Going to the state with Goa tour packages and sampling its local cuisine can elevate the experience of travellers to a whole new level. The food here is a mix of local and traditional styles, and is influenced by the Portuguese and British styles. As the region lies on the coast, seafood is the most important aspect of the cuisine. Coconut, for the same reason, is the second-favourite ingredient in most Goan dishes. In South India, rice is the main grain that is grown and consumed, and so is the case in this state. Another important part of the food here is the liberal use of spices; something for which the entire region is renowned for in the world. We can classify the cuisine into two sub-types: Indian and Colonial. The state is famous for feni, which is an alcoholic beverage, distilled from the juice of cashew nuts.

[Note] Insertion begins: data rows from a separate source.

Notation key := (GetStateKey component).
Notation expected := (expectedReplicas component mc0).
Notation surge := (fst (rolloutSteps strategy expected)).
Notation unavailable := (snd (rolloutSteps strategy expected)).
Notation pair := (pair component).
Notation rolling := (rolling component).
Notation does := (does live).

(** The resource with the marks of a rollout. *)
Inductive marked : Milvus -> Prop :=
  | marked_start : marked mc0
  | marked_current m g : marked m -> marked (SetCurrentGroupIDStr m key g)
  | marked_rolling m r : marked m -> marked (SetComponentRolling m key r).

(** A component in two-deployment mode that the operator rolls out by itself. *)
Record rolledOut : Prop := {
  ro_mode : modeV3 mc0;
  ro_changed : IsChangingMode mc0 key = false;
  ro_group : DeploymentGroupOf component = None;
  ro_unpaused : csp_Paused (com_ComponentSpec (mi_Com mc0)) = false;
  ro_spec : exists spec, GetComponentSpec component (mi_Spec mc0) = Some spec /\ csp_Paused spec = false;
  ro_manual : com_EnableManualMode (mi_Com mc0) = false;
  ro_plain : plainScaling component mc0;
  ro_strategy : GetDeploymentStrategy mc0 component = Some strategy;
  ro_budget : 0 < surge \/ 0 < unavailable
}.

(** A template without its slot. *)
Definition slotless (t : PodTemplateSpec) : PodTemplateSpec :=
  set_pt_Labels t (SetGroupIDStr (Name component) (pt_Labels t) "").

Definition inSlot (t : PodTemplateSpec) (g : string) : PodTemplateSpec :=
  set_pt_Labels t (SetGroupIDStr (Name component) (pt_Labels t) g).

Lemma slotless_inSlot t g : slotless (inSlot t g) = slotless t.
Proof. unfold slotless, inSlot, SetGroupIDStr. destruct t; simpl. by rewrite insert_insert_eq. Qed.

(** Templates that are the same but for their slot are the same in one slot. *)
Lemma slotless_same t t' g : slotless t = slotless t' -> inSlot t g = inSlot t' g.
Proof.
  intros H. apply (f_equal (fun x => inSlot x g)) in H. unfold slotless, inSlot, SetGroupIDStr in *. destruct t, t'; simpl in *.
  by rewrite !insert_insert_eq in H.
Qed.

(** Rendering into the template [start] or into [target], in any slot, gives
    [target], whatever the marks of the resource. *)
Definition rendersTo (start target : PodTemplateSpec) : Prop :=
  forall m t, marked m -> t = start \/ (exists g, t = inSlot target g) ->
  exists t', updatePodTemplate m component t (GetSelectorLabels component (mi_Name m)) false = Some t' /\
    slotless t' = slotless target.

Context (start target : PodTemplateSpec).
Context (Hready : rolledOut) (Hrender : rendersTo start target).

Definition templateOf (d : Deployment) : PodTemplateSpec := dsp_Template (dep_Spec d).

Traditionally, the Indian-influenced food consisted of seafood, but not terrestrial creatures. The contemporary population has in fact developed a taste for other meats as well. People earlier consumed animal products like milk, ghee, butter, yoghurt, but not egg; however, this too has changed now. These kinds of dishes are soured with kokum and tamarind and sweetened with jaggery. Fenugreek seeds, mustard seeds and curry leaves are some of the hugely-used flavouring substances. It is less hot, less spicy and less oily than preparations from other parts of India. Onions and garlics are used somewhat sparingly, making the items less aromatic. A lot of lentils and vegetables like pumpkins and gourds are consumed by locals in plenty, and the fat used for cooking is generally coconut oil.
The Chinese influence is also apparent, for instance, in the Malabar fish curry. In it, sardine is cooked with onions and lady-fingers, and served with rice. Uddamethi is made with mackerel and fenugreek or in some variations with hog plums or raw mangoes. Dried mackerels, onions and coconuts are used to cook kirmur, which is eaten as a side dish. A popular vegetarian food item called bhaji is made using different mashed vegetables like peas, potatoes and cauliflowers. Another widely-consumed vegetable dish is tondak, prepared with beans and made rich by adding cashew nuts. Payasu, kheer, patoli and madgane are the sweet-dishes, generally made using rice, milk and lentils.
The colonial-influenced cuisine mostly consists of non-vegetarian dishes with generous use of pork. A well-loved pork dish is sorpotel, which also uses giblets. Meats are first parboiled, then cut and sautéed, and finally simmered in a sauce of spices and vinegar. Fluids of animals are also utilised; for example, in cabidela, where the meat is cooked in its own blood. Balchao is made with prawns and cooked in a gravy of tomatoes, chillies and vinegar. Feijoada is cooked using beef, various types of beans, carrots, cabbage and tomatoes. Chicken or lamb is cooked in a gravy spiced with poppy seeds and red chillies to make xacuti. The most popular curry dish of Goa is vindaloo, made with lamb or chicken, and in some variations potatoes are also added. Many other dishes can be sampled while availing Goa holiday packages, such as patoleo, cashew laddus and khaje.